----- Data shown -----

Lemma dbFindData_nil id : dbFindData id [] = JFalse.
Proof. reflexivity. Qed.

Lemma find_filter_none (p q : row -> bool) t :
  List.find p t = None -> List.find p (List.filter q t) = None.
Proof.
  induction t as [|r t IH]; simpl; [reflexivity|].
  destruct (p r) eqn:Hp; [discriminate|]. intros H.
  destruct (q r); simpl; [rewrite Hp|]; auto.
Qed.

Lemma find_app_none (p : row -> bool) t r :
  List.find p t = None -> List.find p (List.app t [r]) = List.find p [r].
Proof.
  induction t as [|r' t IH]; simpl; [reflexivity|].
  destruct (p r'); [discriminate|]. exact IH.
Qed.

Lemma find_app_some (p : row -> bool) t t' r :
  List.find p t = Some r -> List.find p (List.app t t') = Some r.
Proof.
  induction t as [|r' t IH]; simpl; [discriminate|].
  destruct (p r'); auto.
Qed.

(** A row inserted under an id no row carried is the one found. *)
Lemma dbFindData_add_fresh id c now t :
  dbFindData id t = JFalse ->
  dbFindData id (dbAddData id c now t) =
    match c with Some s => JString s | None => JNull end.
Proof.
  intros H%dbFindData_false. unfold dbFindData, dbAddData.
  rewrite (find_app_none _ _ _ H). simpl.
  unfold has_uuid at 1. simpl. rewrite String.eqb_refl. reflexivity.
Qed.

(** An insertion under another id is not seen when looking up [id]. *)
Lemma dbFindData_add_other id id' c now t :
  id' <> id ->
  dbFindData id (dbAddData id' c now t) = dbFindData id t.
Proof.
  intros Hne. unfold dbFindData, dbAddData.
  destruct (List.find (has_uuid id) t) as [r|] eqn:Hf.
  - rewrite (find_app_some _ _ _ _ Hf). reflexivity.
  - rewrite (find_app_none _ _ _ Hf). simpl.
    apply String.eqb_neq in Hne.
    unfold has_uuid at 1. simpl. rewrite Hne. reflexivity.
Qed.

(** An insertion never changes what an id already resolves to. *)
Lemma dbFindData_add_shadowed id id' c now t :
  dbFindData id t <> JFalse ->
  dbFindData id (dbAddData id' c now t) = dbFindData id t.
Proof.
  intros H. unfold dbFindData, dbAddData in *.
  destruct (List.find (has_uuid id) t) as [r|] eqn:Hf; [|congruence].
  rewrite (find_app_some _ _ _ _ Hf). reflexivity.
Qed.

(** After [dbDeleteValue(id)] no row carries [id]. *)
Lemma dbFindData_delete id t : dbFindData id (dbDeleteValue id t) = JFalse.
Proof.
  apply dbFindData_false. unfold dbDeleteValue.
  induction t as [|r t IH]; simpl; [reflexivity|].
  destruct (has_uuid id r) eqn:Hr; simpl; [|rewrite Hr]; exact IH.
Qed.

Lemma dbFindData_delete_keeps id id' t :
  dbFindData id t = JFalse -> dbFindData id (dbDeleteValue id' t) = JFalse.
Proof.
  rewrite !dbFindData_false. apply find_filter_none.
Qed.

Lemma dbFindData_expire_keeps id now t :
  dbFindData id t = JFalse -> dbFindData id (dbExpireValue now t) = JFalse.
Proof.
  rewrite !dbFindData_false. apply find_filter_none.
Qed.

(** [substring(0, 21)] leaves a string of at most 21 characters alone. *)
Lemma substring_short (m : nat) (s : string) :
  (String.length s <= m)%nat -> String.substring 0 m s = s.
Proof.
  revert m. induction s as [|a s IH]; intros m Hm.
  - destruct m; reflexivity.
  - destruct m as [|m]; simpl in Hm; [lia|].
    simpl. rewrite IH by lia. reflexivity.
Qed.

Lemma noteIdOf_short (s : string) :
  (String.length s <= 21)%nat -> noteIdOf s = s.
Proof. apply substring_short. Qed.

(** ... and cuts whatever follows the first 21 characters. *)
Lemma substring_append (m : nat) (s rest : string) :
  String.length s = m -> String.substring 0 m (s ++ rest) = s.
Proof.
  revert m. induction s as [|a s IH]; intros m Hm; simpl in Hm; subst m.
  - simpl. destruct rest; reflexivity.
  - simpl. rewrite IH by reflexivity. reflexivity.
Qed.

Lemma noteIdOf_append (id rest : string) :
  String.length id = 21%nat -> noteIdOf (id ++ rest) = id.
Proof. apply substring_append. Qed.

Lemma substring_empty (m : nat) (s : string) :
  String.substring 0 (S m) s = "" -> s = "".
Proof. destruct s; simpl; [reflexivity|discriminate]. Qed.

Lemma truthy_string (v : jsval) :
  truthy v = true -> exists s, v = JString s /\ s <> "".
Proof.
  destruct v as [| |s]; simpl; try discriminate.
  intros H. exists s. split; [reflexivity|].
  apply String.eqb_neq. destruct (s =? "")%string; [discriminate|reflexivity].
Qed.

Lemma truthy_JString (s : string) : s <> "" -> truthy (JString s) = true.
Proof. intros H%String.eqb_neq. simpl. rewrite H. reflexivity. Qed.

(** The two branches of [app.get('/')] for a non-empty query. *)
Lemma app_get_found (n : string) t :
  n <> "" -> truthy (dbFindData (noteIdOf n) t) = true ->
  app_get (Some n) t =
    (notePage (dbFindData (noteIdOf n) t), dbDeleteValue (noteIdOf n) t).
Proof.
  intros Hn%String.eqb_neq Ht. unfold app_get. rewrite Hn. simpl.
  rewrite Ht. reflexivity.
Qed.

Lemma app_get_missing (n : string) t :
  n <> "" -> truthy (dbFindData (noteIdOf n) t) = false ->
  app_get (Some n) t = (notFoundPage, t).
Proof.
  intros Hn%String.eqb_neq Ht. unfold app_get. rewrite Hn. simpl.
  rewrite Ht. reflexivity.
Qed.

(** A retrieval only ever deletes. *)
Lemma app_get_keeps_absent (n : option string) id t :
  dbFindData id t = JFalse -> dbFindData id (snd (app_get n t)) = JFalse.
Proof.
  intros H. unfold app_get. destruct n as [n|]; [|exact H].
  destruct (negb (n =? "")%string); [|exact H].
  destruct (truthy _); simpl; [|exact H].
  apply dbFindData_delete_keeps, H.
Qed.

(** No event other than a submission of [id] brings [id] into the table. *)
Lemma apply_event_keeps_absent (e : event) id t :
  ~ issues id e ->
  dbFindData id t = JFalse -> dbFindData id (apply_event e t) = JFalse.
Proof.
  destruct e as [id' c now|n|now]; simpl; intros Hi H.
  - rewrite dbFindData_add_other; auto.
  - apply app_get_keeps_absent, H.
  - apply dbFindData_expire_keeps, H.
Qed.

Lemma replay_keeps_absent (h : list event) id t :
  never_issues id h ->
  dbFindData id t = JFalse -> dbFindData id (replay h t) = JFalse.
Proof.
  unfold replay, never_issues. revert t.
  induction h as [|e h IH]; intros t Hh H; simpl; [exact H|].
  inversion Hh; subst. apply IH; [assumption|].
  apply apply_event_keeps_absent; assumption.
Qed.

Lemma replay_app (h1 h2 : list event) t :
  replay (List.app h1 h2) t = replay h2 (replay h1 t).
Proof. unfold replay. apply List.fold_left_app. Qed.

End TableFacts.

(* ===================================================================== *)
(** * The collision loop                                                  *)
(* ===================================================================== *)

Section LoopFacts.

Variable nanoid : nat -> string.

(** With [n] colliding candidates ahead, the loop returns after exactly
    [n + 1] iterations, having inserted under the first free candidate. *)
Lemma encrypt_loop_first_free (c : option string) (now : Z) (t : table)
    (n : nat) :
  forall fuel k,
    first_free nanoid k n t ->
    encrypt_loop nanoid fuel c now k t =
      if (n <? fuel)%nat
      then Some (nanoid (k + n), S (k + n),
                 dbAddData (nanoid (k + n)) c now t)
      else None.
Proof.
  induction n as [|n IH]; intros fuel k [Hbusy Hfree].
  - rewrite Nat.add_0_r in *. destruct fuel as [|fuel]; simpl; [reflexivity|].
    rewrite Hfree. reflexivity.
  - destruct fuel as [|fuel]; [reflexivity|]. simpl encrypt_loop.
    assert (H0 : truthy (dbFindData (nanoid k) t) = true).
    { specialize (Hbusy O). rewrite Nat.add_0_r in Hbusy. apply Hbusy. lia. }
    rewrite H0. simpl negb. cbv iota.
    rewrite (IH fuel (S k)).
    + replace (S k + n)%nat with (k + S n)%nat by lia.
      change (S n <? S fuel)%nat with (n <? fuel)%nat. reflexivity.
    + split.
      * intros j Hj. replace (S k + j)%nat with (k + S j)%nat by lia.
        apply Hbusy. lia.
      * replace (S k + n)%nat with (k + S n)%nat by lia. exact Hfree.
Qed.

-----

The problem:
Select and copy every line from the records that includes the word "negb".

Answer box:
  destruct (negb (n =? "")%string); [|exact H].
    rewrite H0. simpl negb. cbv iota.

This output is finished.